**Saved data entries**
»»
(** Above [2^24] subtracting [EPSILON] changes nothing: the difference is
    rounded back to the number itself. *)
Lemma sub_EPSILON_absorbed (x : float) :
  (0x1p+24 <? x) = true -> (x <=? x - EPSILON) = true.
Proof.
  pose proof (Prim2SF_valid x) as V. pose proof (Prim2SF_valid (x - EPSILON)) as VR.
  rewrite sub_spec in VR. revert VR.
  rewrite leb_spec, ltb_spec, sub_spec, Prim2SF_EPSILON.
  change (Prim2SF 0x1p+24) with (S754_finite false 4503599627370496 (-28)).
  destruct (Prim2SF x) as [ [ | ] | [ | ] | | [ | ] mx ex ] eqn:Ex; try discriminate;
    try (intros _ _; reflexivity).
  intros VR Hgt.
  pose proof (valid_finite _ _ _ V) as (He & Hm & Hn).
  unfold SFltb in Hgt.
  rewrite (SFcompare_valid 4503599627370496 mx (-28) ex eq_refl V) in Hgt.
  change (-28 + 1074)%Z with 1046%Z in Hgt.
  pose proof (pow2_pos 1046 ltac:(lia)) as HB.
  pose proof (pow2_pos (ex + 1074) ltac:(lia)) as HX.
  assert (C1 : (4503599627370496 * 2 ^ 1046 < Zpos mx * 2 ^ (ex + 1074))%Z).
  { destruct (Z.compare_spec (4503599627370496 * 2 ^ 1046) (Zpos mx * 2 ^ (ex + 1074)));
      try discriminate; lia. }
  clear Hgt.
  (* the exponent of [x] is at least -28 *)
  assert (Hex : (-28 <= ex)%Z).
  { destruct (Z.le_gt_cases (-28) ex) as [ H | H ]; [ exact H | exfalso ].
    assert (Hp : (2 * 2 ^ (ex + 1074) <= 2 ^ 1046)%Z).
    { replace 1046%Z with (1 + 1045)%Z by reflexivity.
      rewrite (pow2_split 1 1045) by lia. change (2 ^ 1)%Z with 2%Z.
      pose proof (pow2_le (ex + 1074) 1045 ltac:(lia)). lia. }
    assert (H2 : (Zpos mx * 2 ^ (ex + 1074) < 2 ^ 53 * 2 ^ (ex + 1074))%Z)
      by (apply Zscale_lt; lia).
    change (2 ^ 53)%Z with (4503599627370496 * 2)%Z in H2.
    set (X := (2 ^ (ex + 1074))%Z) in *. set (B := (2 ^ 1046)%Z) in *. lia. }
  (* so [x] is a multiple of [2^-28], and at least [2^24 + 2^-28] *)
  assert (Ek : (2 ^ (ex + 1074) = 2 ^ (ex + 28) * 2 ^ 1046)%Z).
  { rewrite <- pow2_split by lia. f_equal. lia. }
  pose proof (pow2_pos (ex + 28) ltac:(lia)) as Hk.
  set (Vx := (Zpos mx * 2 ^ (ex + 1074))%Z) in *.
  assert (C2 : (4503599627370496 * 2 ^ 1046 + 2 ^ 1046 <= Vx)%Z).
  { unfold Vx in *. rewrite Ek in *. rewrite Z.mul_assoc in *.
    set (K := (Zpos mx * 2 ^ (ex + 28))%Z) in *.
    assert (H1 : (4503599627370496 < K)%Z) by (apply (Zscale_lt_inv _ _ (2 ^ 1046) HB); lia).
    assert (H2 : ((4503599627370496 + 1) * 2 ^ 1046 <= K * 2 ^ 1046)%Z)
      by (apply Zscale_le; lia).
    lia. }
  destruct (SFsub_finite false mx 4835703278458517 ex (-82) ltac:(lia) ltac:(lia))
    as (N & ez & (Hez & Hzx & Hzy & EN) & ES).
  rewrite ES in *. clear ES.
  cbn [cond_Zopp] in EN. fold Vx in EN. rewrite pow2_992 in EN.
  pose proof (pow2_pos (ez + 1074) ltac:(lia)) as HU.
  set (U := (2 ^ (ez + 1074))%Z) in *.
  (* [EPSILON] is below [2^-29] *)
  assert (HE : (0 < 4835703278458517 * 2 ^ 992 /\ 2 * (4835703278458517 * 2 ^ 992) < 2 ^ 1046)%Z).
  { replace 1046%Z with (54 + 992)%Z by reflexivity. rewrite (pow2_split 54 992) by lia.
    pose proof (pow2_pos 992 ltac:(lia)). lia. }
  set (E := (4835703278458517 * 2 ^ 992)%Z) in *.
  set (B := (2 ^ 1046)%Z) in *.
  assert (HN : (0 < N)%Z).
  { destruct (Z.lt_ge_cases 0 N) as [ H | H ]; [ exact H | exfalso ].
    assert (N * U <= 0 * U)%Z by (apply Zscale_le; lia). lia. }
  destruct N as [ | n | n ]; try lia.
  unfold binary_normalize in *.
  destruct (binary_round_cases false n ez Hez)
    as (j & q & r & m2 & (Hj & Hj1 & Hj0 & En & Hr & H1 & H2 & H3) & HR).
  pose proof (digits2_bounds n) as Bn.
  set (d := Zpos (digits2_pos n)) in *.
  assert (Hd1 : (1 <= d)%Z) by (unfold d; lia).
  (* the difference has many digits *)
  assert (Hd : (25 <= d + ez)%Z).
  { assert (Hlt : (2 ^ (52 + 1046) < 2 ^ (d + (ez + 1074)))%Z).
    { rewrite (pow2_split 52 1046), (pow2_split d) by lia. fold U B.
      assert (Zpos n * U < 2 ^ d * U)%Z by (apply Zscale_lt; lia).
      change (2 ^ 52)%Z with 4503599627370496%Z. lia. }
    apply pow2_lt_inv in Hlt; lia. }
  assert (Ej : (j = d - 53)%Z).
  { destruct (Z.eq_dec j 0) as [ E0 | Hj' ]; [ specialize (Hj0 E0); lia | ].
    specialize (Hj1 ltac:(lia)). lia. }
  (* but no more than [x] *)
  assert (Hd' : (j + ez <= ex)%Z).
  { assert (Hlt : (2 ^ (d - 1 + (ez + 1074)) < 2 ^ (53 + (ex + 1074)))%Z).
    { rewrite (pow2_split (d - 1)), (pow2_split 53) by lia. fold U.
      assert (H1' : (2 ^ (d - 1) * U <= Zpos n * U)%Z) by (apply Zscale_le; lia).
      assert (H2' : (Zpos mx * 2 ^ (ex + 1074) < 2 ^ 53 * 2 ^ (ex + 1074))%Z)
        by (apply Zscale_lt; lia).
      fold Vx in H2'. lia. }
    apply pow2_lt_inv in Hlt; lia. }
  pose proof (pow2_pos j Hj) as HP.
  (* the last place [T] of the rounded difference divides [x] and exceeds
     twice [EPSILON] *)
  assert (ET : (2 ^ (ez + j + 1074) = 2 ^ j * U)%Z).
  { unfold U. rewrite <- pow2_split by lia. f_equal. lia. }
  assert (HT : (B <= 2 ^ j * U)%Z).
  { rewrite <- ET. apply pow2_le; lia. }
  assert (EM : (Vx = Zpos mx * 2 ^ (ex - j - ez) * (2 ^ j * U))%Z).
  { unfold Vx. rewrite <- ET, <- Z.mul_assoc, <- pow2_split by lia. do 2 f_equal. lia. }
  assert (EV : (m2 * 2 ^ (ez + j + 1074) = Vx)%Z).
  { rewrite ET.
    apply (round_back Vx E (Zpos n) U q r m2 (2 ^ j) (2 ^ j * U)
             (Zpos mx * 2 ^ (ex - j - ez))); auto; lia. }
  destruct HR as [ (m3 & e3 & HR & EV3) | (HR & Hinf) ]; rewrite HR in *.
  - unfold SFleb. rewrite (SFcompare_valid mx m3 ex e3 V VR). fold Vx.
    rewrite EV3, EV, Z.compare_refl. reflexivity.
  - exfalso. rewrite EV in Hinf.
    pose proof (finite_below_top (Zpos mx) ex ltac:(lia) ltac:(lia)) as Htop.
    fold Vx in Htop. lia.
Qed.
««
»»
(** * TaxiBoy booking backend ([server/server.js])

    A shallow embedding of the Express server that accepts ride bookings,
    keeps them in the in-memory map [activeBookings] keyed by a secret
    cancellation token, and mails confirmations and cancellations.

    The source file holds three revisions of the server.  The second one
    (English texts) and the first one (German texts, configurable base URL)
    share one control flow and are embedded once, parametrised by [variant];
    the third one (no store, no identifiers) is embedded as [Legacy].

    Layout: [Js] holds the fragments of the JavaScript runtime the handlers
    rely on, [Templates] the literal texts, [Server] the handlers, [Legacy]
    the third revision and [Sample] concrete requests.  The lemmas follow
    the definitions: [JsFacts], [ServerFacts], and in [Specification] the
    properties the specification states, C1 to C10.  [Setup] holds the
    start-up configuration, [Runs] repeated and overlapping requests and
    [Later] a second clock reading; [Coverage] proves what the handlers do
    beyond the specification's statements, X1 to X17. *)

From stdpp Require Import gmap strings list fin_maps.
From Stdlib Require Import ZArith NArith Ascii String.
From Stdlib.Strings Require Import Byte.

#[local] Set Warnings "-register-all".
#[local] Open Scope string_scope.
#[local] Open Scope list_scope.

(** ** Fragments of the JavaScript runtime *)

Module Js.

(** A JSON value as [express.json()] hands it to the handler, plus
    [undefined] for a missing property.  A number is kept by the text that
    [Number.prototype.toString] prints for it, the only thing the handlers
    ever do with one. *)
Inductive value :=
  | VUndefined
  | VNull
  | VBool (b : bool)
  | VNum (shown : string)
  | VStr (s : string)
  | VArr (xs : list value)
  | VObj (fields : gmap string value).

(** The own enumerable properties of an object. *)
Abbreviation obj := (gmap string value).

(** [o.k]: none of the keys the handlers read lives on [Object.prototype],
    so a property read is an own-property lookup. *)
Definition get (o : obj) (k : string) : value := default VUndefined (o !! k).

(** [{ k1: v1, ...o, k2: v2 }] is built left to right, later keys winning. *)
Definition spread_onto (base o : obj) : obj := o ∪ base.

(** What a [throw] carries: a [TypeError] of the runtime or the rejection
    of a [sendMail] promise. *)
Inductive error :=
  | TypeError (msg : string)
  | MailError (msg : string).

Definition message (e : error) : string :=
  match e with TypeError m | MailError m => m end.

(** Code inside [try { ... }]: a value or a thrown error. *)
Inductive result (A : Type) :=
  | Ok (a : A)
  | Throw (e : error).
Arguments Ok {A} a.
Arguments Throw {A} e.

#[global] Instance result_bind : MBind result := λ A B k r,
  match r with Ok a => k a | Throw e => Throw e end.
««
**Task brief**
Of the entries above, tally the lines with "local" in them. Only the total should be given.

**Task result**
3